Here Bentinck broke in, speaking harshly.

“The fact of the matter, Hornblower, is that the King has asked for your ship to be transferred to his flag.”

“Yes, my Lord.”

Nothing mattered now. Nothing was of any value.

“And I have advised His Lordship,” went on Bentinck, indicating Collingwood, “that for the highest reasons of state it would be advisable to agree to the transfer.”

The imbecile monarch coveting the newlypainted toy.
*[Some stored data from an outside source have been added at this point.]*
(** ** A deadline is kept *)

(** Still pending, in the episode it was armed for. *)
Definition kept id (eid : text) (a : Armed) s : Prop :=
  exists e, sch_episodes s !! id = Some e /\ ep_id e = eid /\ a ∈ ep_pending e.

Definition turned_off id (a : Armed) s : Prop := sink_enabled (arm_sink a) (policy_of id s) = false.

(** Why a deadline may go, of the call and the states around it. *)
Definition let_go id (eid : text) (a : Armed) (op : SchedulerOp) s : Prop :=
  match op with
  | sch_state _ id' episode => id' = id /\ option_map fst episode <> Some eid
  | sch_fire now id' no engaged viewed =>
      id' = id /\ no = arm_no a /\
      map (fun d => (dl_session d, dl_armed d, dl_episode d, dl_at d)) (sch_delivered (apply_sch_op op s)) =
        map (fun d => (dl_session d, dl_armed d, dl_episode d, dl_at d)) (sch_delivered s) ++
        (if sink_blocked (arm_sink a) engaged viewed then [] else [(id, a, eid, now)])
  | sch_remove _ => False
  | sch_publish _ sessions _ => id ∈ map fst sessions /\ turned_off id a (apply_sch_op op s)
  | sch_settings _ => turned_off id a (apply_sch_op op s)
  | sch_dispose => True
  end.

Lemma recheck_kept policy id eid a s s' :
  sch_episodes s' !! id = recheck_episode policy <$> sch_episodes s !! id -> kept id eid a s -> policy_of id s' = policy ->
  kept id eid a s' \/ turned_off id a s'.
Proof.
  intros El (e & He & Hid & Ha) Hp. unfold turned_off. rewrite Hp. destruct (sink_enabled (arm_sink a) policy) eqn:E; [left|by right].
  exists (recheck_episode policy e). rewrite El, He. split_all; [done|done|]. by apply list_elem_of_filter.
Qed.

(** An entry of another Session changes nothing of this one. *)
Lemma publish_other realmId id s entry :
  entry.1 <> id ->
  sch_episodes (publish_one realmId s entry) !! id = sch_episodes s !! id /\
  policy_of id (publish_one realmId s entry) = policy_of id s.
Proof.
  intros Hne. destruct entry as [k [[label raw]|]]; [|done]. simpl in Hne. unfold publish_one. destruct (bool_decide (k = [])); [done|].
  unfold policy_of. destruct (sameAlertDeliveryOverrides _ _); simpl; rewrite lookup_insert_ne by done; [done|].
  by rewrite lookup_alter_ne.
Qed.

Lemma publish_others realmId id sessions s :
  id ∉ map fst sessions ->
  sch_episodes (foldl (publish_one realmId) s sessions) !! id = sch_episodes s !! id /\
  policy_of id (foldl (publish_one realmId) s sessions) = policy_of id s.
Proof.
  revert s. induction sessions as [|entry l IH]; intros s Hn; [done|]. simpl in *. apply not_elem_of_cons in Hn as [Hne Hn].
  destruct (IH (publish_one realmId s entry) Hn) as [-> ->]. by apply publish_other.
Qed.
Hornblower could not keep back his protest.

“I find it hard to believe it necessary, my Lord,” he said.

For a moment His Excellency looked down in astonishment at the abysmal junior captain who questioned his judgment, but His Excellency kept his temper admirably all the same, and condescended to explain.

“I have six thousand British troops in the island,” he said in his harsh voice. “At least, they call them British, but half of ‘em are Corsican Rangers and Chasseurs Brittaniques—French deserters in British uniforms. I can hold the Straits against Bonaparte with them, all the same, as long as I have the goodwill of the King. Without it—if the Sicilian army turns against us—we’re lost.”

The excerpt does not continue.